## Try it
Given the records below, would you repeat exactly the lines that begin at the one containing "Lemma max_by_split (l" and end at the one containing "Lemma max_by_filter (p", inclusive?

------------------------------------------------------------

(* ===== verification/Toml.v ===== *)
(** * Values of TOML documents, as the [toml] crate hands them to mise

    A table is the list of its entries. What the crate prints of a number with a fraction or of a date is
    the text that the value carries. *)

From S2P Require Import Prelude.

Inductive Value : Type :=
| VString (text : str)
| VInteger (n : Z)
| VFloat (text : str)
| VBoolean (b : bool)
| VDatetime (text : str)
| VArray (items : list Value)
| VTable (table : list (str * Value)).

(** A [toml::Table]: its entries in the order they are walked in. *)
Abbreviation Table := (list (str * Value)) (only parsing).

Definition table_get (key : str) (table : Table) : option Value :=
  snd <$> List.find (fun kv => bool_decide (fst kv = key)) table.

Definition as_integer (v : Value) : option Z := match v with VInteger n => Some n | _ => None end.
Definition as_bool (v : Value) : option bool := match v with VBoolean b => Some b | _ => None end.
Definition as_str (v : Value) : option str := match v with VString s => Some s | _ => None end.
Definition as_table (v : Value) : option Table := match v with VTable t => Some t | _ => None end.

(** [Option::ok_or] *)
Definition ok_or {E A} (o : option A) (e : E) : result E A :=
  match o with Some a => Ok a | None => Err e end.
(** One named port of a preset, in [expand]. *)
Definition preset_port (name root : str) (claim : PortClaim) (slot_ : N) (overrides : Table) (key : str) (default : N)
    : result PortError PortClaim :=
  match table_get key overrides with
  | Some v =>
      let? request := parse_named name key v in
      match request with
      | NamedFixed port => Ok (PortClaim_fixed port)
      | NamedAuto base stride =>
          resolve_named name key (if is_auto claim then slot_ else slot root) base stride default
      end
  | None =>
      let? port := ok_or (filter_opt (fun p => 0 <? p)
        (match checked_mul slot_ claim.(claim_stride) with Some offset => checked_add default offset | None => None end))
        (ExceedsRange (ports_of name key) default claim.(claim_stride)) in
      Ok (PortClaim_fixed port)
  end.

(** The primary claim and the named ports of a preset daemon, in the order of the preset. *)
Definition preset_ports (name root : str) (preset_port_ : N) (declared : list (str * N)) (extras_port : option PortClaim)
    (overrides : Table) : result PortError (PortClaim * list (str * PortClaim)) :=
  let claim := unwrap_or extras_port (PortClaim_fixed preset_port_) in
  let? slot_ := if is_auto claim then slot_of_claim name claim else Ok 0 in
  match List.find (fun kv => negb (bool_decide (fst kv ∈ declared.*1))) overrides with
  | Some (key, _) => Err (UnknownPresetPort key)
  | None =>
      let? named := collect (fun kd => let? c := preset_port name root claim slot_ overrides (fst kd) (snd kd) in
                                       Ok (fst kd, c)) declared in
      Ok (claim, named)
  end.

Inductive PortDecl : Type :=
| DeclFixed (host container : N)
| DeclAuto (container : N) (base : option N) (stride : N).

Definition port_number (at_ : Setting) (v : Value) : result PortError N := ok_or (port_value v) (NotAPort at_).
(* ===== verification/Order.v ===== *)
(** * Orders of Rust values: what a derived [Ord] promises, and the sorted containers that rely on it

    [#[derive(Ord)]] compares fields in their order and an enum by its variant; a [BTreeSet] is the
    strictly sorted list of its elements, [sort_by] a stable sort. *)

From S2P Require Import Prelude RustStr.
From Stdlib Require Import Sorted.

Class CmpOrder {A} (cmp : A -> A -> comparison) : Prop := {
  cmp_eq a b : cmp a b = Eq <-> a = b;
  cmp_antisym a b : cmp b a = CompOpp (cmp a b);
  cmp_trans a b c : cmp a b = Lt -> cmp b c = Lt -> cmp a c = Lt
}.

(** ** Derived orders *)

#[export] Instance str_cmp_order : CmpOrder str_cmp.
Proof. split; [apply str_cmp_eq|apply str_cmp_antisym|apply str_lt_trans]. Qed.

#[export] Instance N_cmp_order : CmpOrder N.compare.
Proof.
  split; [apply N.compare_eq_iff|intros a b; apply N.compare_antisym|].
  intros a b c. rewrite !N.compare_lt_iff. apply N.lt_trans.
Qed.

Definition option_cmp {A} (cmp : A -> A -> comparison) (a b : option A) : comparison :=
  match a, b with
  | None, None => Eq
  | None, Some _ => Lt
  | Some _, None => Gt
  | Some x, Some y => cmp x y
  end.

#[export] Instance option_cmp_order {A} (cmp : A -> A -> comparison) `{!CmpOrder cmp} : CmpOrder (option_cmp cmp).
Proof.
  split.
  - intros [x|] [y|]; simpl; rewrite ?cmp_eq; split; intros H; try done; congruence.
  - intros [x|] [y|]; simpl; try done. apply cmp_antisym.
  - intros [x|] [y|] [z|]; simpl; try done. apply cmp_trans.
Qed.

(** One field after the other. *)
Definition then_cmp (first second : comparison) : comparison := match first with Eq => second | c => c end.

Definition pair_cmp {A B} (f : A -> A -> comparison) (g : B -> B -> comparison) (a b : A * B) : comparison :=
  then_cmp (f a.1 b.1) (g a.2 b.2).

#[export] Instance pair_cmp_order {A B} (f : A -> A -> comparison) (g : B -> B -> comparison)
    `{!CmpOrder f, !CmpOrder g} : CmpOrder (pair_cmp f g).
Proof.
  split.
  - intros [a b] [a' b']. unfold pair_cmp, then_cmp. simpl. pose proof (cmp_eq (cmp := f) a a') as Hf.
    pose proof (cmp_eq (cmp := g) b b') as Hg. destruct (f a a'); [|naive_solver..].
    rewrite Hg. split; [intros ->; f_equal; by apply Hf|by intros [= _ ->]].
  - intros [a b] [a' b']. unfold pair_cmp, then_cmp. simpl.
    rewrite (cmp_antisym (cmp := f) a a'), (cmp_antisym (cmp := g) b b'). by destruct (f a a').
  - intros [a b] [a' b'] [a'' b'']. unfold pair_cmp, then_cmp. simpl.
    destruct (f a a') eqn:E1; [apply (cmp_eq (cmp := f)) in E1 as ->| |done]; (destruct (f a' a'') eqn:E2; [| |done]).
    + apply cmp_trans.
    + done.
    + apply (cmp_eq (cmp := f)) in E2 as ->. by rewrite E1.
    + intros _ _. by rewrite (cmp_trans _ _ _ E1 E2).
Qed.

(** A record is compared by its fields. *)
Lemma cmp_order_by {A B} (cmp : B -> B -> comparison) (f : A -> B) `{!CmpOrder cmp, !Inj (=) (=) f} :
  CmpOrder (fun a b => cmp (f a) (f b)).
Proof.
  split.
  - intros a b. rewrite (cmp_eq (cmp := cmp)). split; [apply (inj f)|by intros ->].
  - intros a b. apply cmp_antisym.
  - intros a b c. apply cmp_trans.
Qed.

Section Sorted.

Context {A : Type} (cmp : A -> A -> comparison).

(** ** Sets *)

(** [BTreeSet::insert] *)
Fixpoint cmp_insert (x : A) (l : list A) : list A :=
  match l with
  | [] => [x]
  | y :: l' => match cmp x y with Lt => x :: l | Eq => l | Gt => y :: cmp_insert x l' end
  end.

(** [collect] into a [BTreeSet] *)
Definition cmp_set_of (l : list A) : list A := foldl (fun s x => cmp_insert x s) [] l.

(** ** Stable sorting *)

Fixpoint stable_insert (x : A) (l : list A) : list A :=
  match l with
  | [] => [x]
  | y :: l' => match cmp x y with Lt => x :: l | _ => y :: stable_insert x l' end
  end.

(** [sort_by] *)
Definition sort_by (l : list A) : list A := foldl (fun s x => stable_insert x s) [] l.

Definition cmp_lt (a b : A) : Prop := cmp a b = Lt.
Definition cmp_le (a b : A) : Prop := cmp a b <> Gt.

Lemma stable_insert_Permutation x l : stable_insert x l ≡ₚ x :: l.
Proof.
  induction l as [|y l IH]; simpl; [done|].
  destruct (cmp x y); [|done|]; rewrite IH; apply Permutation_swap.
Qed.

Lemma sort_by_Permutation l : sort_by l ≡ₚ l.
Proof.
  assert (forall acc, foldl (fun s x => stable_insert x s) acc l ≡ₚ acc ++ l) as H; [|apply (H [])].
  induction l as [|x l IH]; intros acc; simpl; [by rewrite app_nil_r|].
  rewrite IH, stable_insert_Permutation. by rewrite <- Permutation_middle.
Qed.

Context `{!CmpOrder cmp}.

Lemma cmp_refl a : cmp a a = Eq.
Proof. by apply cmp_eq. Qed.

Lemma cmp_gt_lt a b : cmp a b = Gt <-> cmp b a = Lt.
Proof. rewrite (cmp_antisym (cmp := cmp) a b). by destruct (cmp a b). Qed.

Lemma elem_of_cmp_insert x y l : y ∈ cmp_insert x l <-> y = x \/ y ∈ l.
Proof.
  induction l as [|z l IH]; simpl; [set_solver|].
  destruct (cmp x z) eqn:E; [apply cmp_eq in E as ->| |]; set_solver.
Qed.

Lemma elem_of_cmp_set_of x l : x ∈ cmp_set_of l <-> x ∈ l.
Proof.
  assert (forall acc, x ∈ foldl (fun s y => cmp_insert y s) acc l <-> x ∈ acc \/ x ∈ l) as H;
    [|rewrite (H []); set_solver].
  induction l as [|y l IH]; intros acc; simpl; [set_solver|]. rewrite IH, elem_of_cmp_insert. set_solver.
Qed.

#[export] Instance cmp_lt_trans : Transitive cmp_lt.
Proof. intros a b c. apply cmp_trans. Qed.

Lemma cmp_insert_sorted x l : StronglySorted cmp_lt l -> StronglySorted cmp_lt (cmp_insert x l).
Proof.
  induction 1 as [|y l Hl IH Hy]; simpl; [repeat constructor|].
  destruct (cmp x y) eqn:E.
  - by constructor.
  - constructor; [by constructor|]. constructor; [done|]. eapply Forall_impl; [exact Hy|]. intros z Hz. by transitivity y.
  - constructor; [done|]. apply Forall_forall. intros z [->|Hz]%elem_of_cmp_insert.
    + by apply cmp_gt_lt.
    + by eapply Forall_forall in Hy.
Qed.

Lemma cmp_set_of_sorted l : StronglySorted cmp_lt (cmp_set_of l).
Proof.
  assert (forall acc, StronglySorted cmp_lt acc -> StronglySorted cmp_lt (foldl (fun s y => cmp_insert y s) acc l)) as H;
    [|apply H; constructor].
  induction l as [|y l IH]; intros acc Hacc; simpl; [done|]. by apply IH, cmp_insert_sorted.
Qed.

(** A strictly sorted list is given by its elements. *)
Lemma sorted_unique l1 l2 :
  StronglySorted cmp_lt l1 -> StronglySorted cmp_lt l2 -> (forall x, x ∈ l1 <-> x ∈ l2) -> l1 = l2.
Proof.
  assert (forall x, ~ cmp_lt x x) as Hirr by (intros x; unfold cmp_lt; by rewrite cmp_refl).
  intros H1. revert l2. induction H1 as [|x l1 Hl1 IH Hx]; intros l2 H2 Hel.
  - destruct l2 as [|y l2]; [done|]. exfalso; pose proof (proj2 (Hel y) (list_elem_of_here _ _)) as []%elem_of_nil.
  - destruct H2 as [|y l2 Hl2 Hy]; [exfalso; pose proof (proj1 (Hel x) (list_elem_of_here _ _)) as []%elem_of_nil|].
    rewrite Forall_forall in Hx, Hy.
    assert (x = y) as ->.
    { destruct (proj1 (elem_of_cons _ _ _) (proj1 (Hel x) (list_elem_of_here _ _))) as [->|Hxl2]; [done|].
      destruct (proj1 (elem_of_cons _ _ _) (proj2 (Hel y) (list_elem_of_here _ _))) as [->|Hyl1]; [done|].
      destruct (Hirr x). transitivity y; [by apply Hx|by apply Hy]. }
    f_equal. apply IH; [done|]. intros z. specialize (Hel z). rewrite !elem_of_cons in Hel.
    split; intros Hz.
    + destruct (proj1 Hel (or_intror Hz)) as [->|]; [by destruct (Hirr y (Hx y Hz))|done].
    + destruct (proj2 Hel (or_intror Hz)) as [->|]; [by destruct (Hirr y (Hy y Hz))|done].
Qed.

Lemma stable_insert_sorted x l : StronglySorted cmp_le l -> StronglySorted cmp_le (stable_insert x l).
Proof.
  assert (forall a b c, cmp_lt a b -> cmp_le b c -> cmp_le a c) as Hlt.
  { unfold cmp_lt, cmp_le. intros a b c Hab Hbc. destruct (cmp b c) eqn:E; [|by rewrite (cmp_trans a b c)|done].
    apply cmp_eq in E as ->. by rewrite Hab. }
  induction 1 as [|y l Hl IH Hy]; simpl; [repeat constructor|].
  destruct (cmp x y) eqn:E.
  2: { constructor; [by constructor|]. constructor; [by unfold cmp_le; rewrite E|].
       eapply Forall_impl; [exact Hy|]. intros z. by apply Hlt. }
  all: constructor; [done|]; apply Forall_forall; intros z Hz; rewrite stable_insert_Permutation in Hz;
    apply elem_of_cons in Hz as [->|Hz]; [|by eapply Forall_forall in Hy];
    unfold cmp_le; rewrite (cmp_antisym (cmp := cmp) x y), E; done.
Qed.

Lemma sort_by_sorted l : StronglySorted cmp_le (sort_by l).
Proof.
  assert (forall acc, StronglySorted cmp_le acc -> StronglySorted cmp_le (foldl (fun s y => stable_insert y s) acc l)) as H;
    [|apply H; constructor].
  induction l as [|y l IH]; intros acc Hacc; simpl; [done|]. by apply IH, stable_insert_sorted.
Qed.

Lemma elem_of_sort_by x l : x ∈ sort_by l <-> x ∈ l.
Proof. by rewrite sort_by_Permutation. Qed.

End Sorted.

(** ** Orders that do not tell all elements apart *)

(** [Iterator::max_by]: the last of the greatest. *)
Fixpoint max_by {A} (cmp : A -> A -> comparison) (best : option A) (l : list A) : option A :=
  match l with
  | [] => best
  | x :: l' =>
      max_by cmp (Some match best with Some b => match cmp b x with Gt => b | _ => x end | None => x end) l'
  end.

(** An order that may not tell all elements apart, such as that of versions up to build metadata. *)
Class WeakOrder {V} (cmp : V -> V -> comparison) : Prop := {
  weak_antisym : forall a b, cmp b a = CompOpp (cmp a b);
  weak_trans : forall a b c, cmp a b <> Gt -> cmp b c <> Gt -> cmp a c <> Gt
}.

Section MaxBy.

Context {A : Type} (cmp : A -> A -> comparison).

Lemma max_by_app best (l1 l2 : list A) : max_by cmp best (l1 ++ l2) = max_by cmp (max_by cmp best l1) l2.
Proof. revert best. induction l1 as [|x l1 IH]; intros best; simpl; [done|]. apply IH. Qed.

Lemma max_by_keep b (l : list A) : (forall x, x ∈ l -> cmp b x = Gt) -> max_by cmp (Some b) l = Some b.
Proof.
  induction l as [|x l IH]; intros H; simpl; [done|]. rewrite H by (by left). apply IH. intros y Hy. apply H. by right.
Qed.

Lemma max_by_elem best (l : list A) m : max_by cmp best l = Some m -> best = Some m \/ m ∈ l.
Proof.
  revert best. induction l as [|x l IH]; intros best; simpl; [by left|]. intros [H|H]%IH; [|right; by right].
  destruct best as [b|]; [destruct (cmp b x)|]; injection H as <-; first [by left | right; by left].
Qed.

Lemma max_by_some best (l : list A) : best <> None \/ l <> [] -> is_Some (max_by cmp best l).
Proof.
  revert best. induction l as [|x l IH]; intros best; simpl.
  - intros [H|?]; [|done]. destruct best; [by eexists|done].
  - intros _. apply IH. by left.
Qed.

Context {HO : WeakOrder cmp}.

Lemma cmp_refl_not_gt a : cmp a a <> Gt.
Proof. pose proof (weak_antisym (cmp:=cmp) a a) as H. destruct (cmp a a); done. Qed.

Lemma cmp_gt_trans a b c : cmp a b = Gt -> cmp c b <> Gt -> cmp a c = Gt.
Proof.
  intros H1 H2. destruct (cmp a c) eqn:E; [exfalso..|done].
  - apply (weak_trans (cmp:=cmp) a c b); [congruence|done|done].
  - apply (weak_trans (cmp:=cmp) a c b); [congruence|done|done].
Qed.

(** Everything before it is at most as great, everything after it is less. *)
Lemma max_by_intro (l1 l2 : list A) m :
  (forall x, x ∈ l1 -> cmp x m <> Gt) -> (forall x, x ∈ l2 -> cmp m x = Gt) -> max_by cmp None (l1 ++ m :: l2) = Some m.
Proof.
  intros H1 H2. rewrite max_by_app. simpl. rewrite max_by_keep; [|].
  - destruct (max_by cmp None l1) as [b|] eqn:E; [|done]. apply max_by_elem in E as [?|E]; [done|].
    specialize (H1 b E). by destruct (cmp b m).
  - destruct (max_by cmp None l1) as [b|] eqn:E; [|done]. apply max_by_elem in E as [?|E]; [done|].
    specialize (H1 b E). by destruct (cmp b m).
Qed.

Lemma max_by_split_from b (l : list A) m :
  max_by cmp (Some b) l = Some m ->
  (m = b /\ forall x, x ∈ l -> cmp m x = Gt) \/
  exists l1 l2, l = l1 ++ m :: l2 /\ cmp b m <> Gt /\ (forall x, x ∈ l1 -> cmp x m <> Gt) /\ (forall x, x ∈ l2 -> cmp m x = Gt).
Proof.
  revert b. induction l as [|x l IH]; intros b; simpl.
  - intros [= ->]. left. split; [done|]. by intros y ?%elem_of_nil.
  - destruct (cmp b x) eqn:E; intros H.
    1,2: apply IH in H as [[-> Hl]|(l1 & l2 & -> & Hm & H1 & H2)]; right;
      [exists [], l; split_and!; [done|congruence|by intros y ?%elem_of_nil|done]
      |exists (x :: l1), l2; split_and!; [done|apply (weak_trans (cmp:=cmp) b x m); [congruence|done]| |done];
       intros y [->|Hy]%elem_of_cons; [done|by apply H1]].
    apply IH in H as [[-> Hl]|(l1 & l2 & -> & Hm & H1 & H2)].
    + left. split; [done|]. intros y [->|Hy]%elem_of_cons; [done|by apply Hl].
    + right. exists (x :: l1), l2. split_and!; [done|done| |done]. intros y [->|Hy]%elem_of_cons; [|by apply H1].
      intros Hc. pose proof (weak_antisym (cmp:=cmp) x b) as Ha. rewrite E in Ha.
      apply (weak_trans (cmp:=cmp) x b m); [|done|done]. destruct (cmp x b); done.
Qed.

Lemma max_by_split (l : list A) m :
  max_by cmp None l = Some m ->
  exists l1 l2, l = l1 ++ m :: l2 /\ (forall x, x ∈ l1 -> cmp x m <> Gt) /\ (forall x, x ∈ l2 -> cmp m x = Gt).
Proof.
  destruct l as [|x l]; simpl; [done|]. intros [[-> Hl]|(l1 & l2 & -> & Hm & H1 & H2)]%max_by_split_from.
  - exists [], l. split_and!; [done|by intros y ?%elem_of_nil|done].
  - exists (x :: l1), l2. split_and!; [done| |done]. intros y [->|Hy]%elem_of_cons; [done|by apply H1].
Qed.

Lemma max_by_greatest (l : list A) m x : max_by cmp None l = Some m -> x ∈ l -> cmp x m <> Gt.
Proof.
  intros (l1 & l2 & -> & H1 & H2)%max_by_split [Hx|[->|Hx]%elem_of_cons]%elem_of_app; [by apply H1|apply cmp_refl_not_gt|].
  rewrite (weak_antisym (cmp:=cmp) m x), (H2 x Hx). done.
Qed.

(** Dropping others does not change it. *)
Lemma max_by_filter (p : A -> bool) (l : list A) m :
  max_by cmp None l = Some m -> p m = true -> max_by cmp None (List.filter p l) = Some m.
Proof.
  intros (l1 & l2 & -> & H1 & H2)%max_by_split Hp. rewrite List.filter_app. simpl. rewrite Hp. apply max_by_intro.
  - intros x Hx. apply H1. apply list_elem_of_In in Hx. apply List.filter_In in Hx as [Hx _]. by apply list_elem_of_In.
  - intros x Hx. apply H2. apply list_elem_of_In in Hx. apply List.filter_In in Hx as [Hx _]. by apply list_elem_of_In.
Qed.

End MaxBy.

#[export] Instance order_on {A V} (f : A -> V) (cmp : V -> V -> comparison) :
  WeakOrder cmp -> WeakOrder (fun a b => cmp (f a) (f b)).
Proof. intros [H1 H2]. constructor; eauto. Qed.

------------------------------------------------------------

## Reply to the exercise
Lemma max_by_split (l : list A) m :
  max_by cmp None l = Some m ->
  exists l1 l2, l = l1 ++ m :: l2 /\ (forall x, x ∈ l1 -> cmp x m <> Gt) /\ (forall x, x ∈ l2 -> cmp m x = Gt).
Proof.
  destruct l as [|x l]; simpl; [done|]. intros [[-> Hl]|(l1 & l2 & -> & Hm & H1 & H2)]%max_by_split_from.
  - exists [], l. split_and!; [done|by intros y ?%elem_of_nil|done].
  - exists (x :: l1), l2. split_and!; [done| |done]. intros y [->|Hy]%elem_of_cons; [done|by apply H1].
Qed.

Lemma max_by_greatest (l : list A) m x : max_by cmp None l = Some m -> x ∈ l -> cmp x m <> Gt.
Proof.
  intros (l1 & l2 & -> & H1 & H2)%max_by_split [Hx|[->|Hx]%elem_of_cons]%elem_of_app; [by apply H1|apply cmp_refl_not_gt|].
  rewrite (weak_antisym (cmp:=cmp) m x), (H2 x Hx). done.
Qed.

(** Dropping others does not change it. *)
Lemma max_by_filter (p : A -> bool) (l : list A) m :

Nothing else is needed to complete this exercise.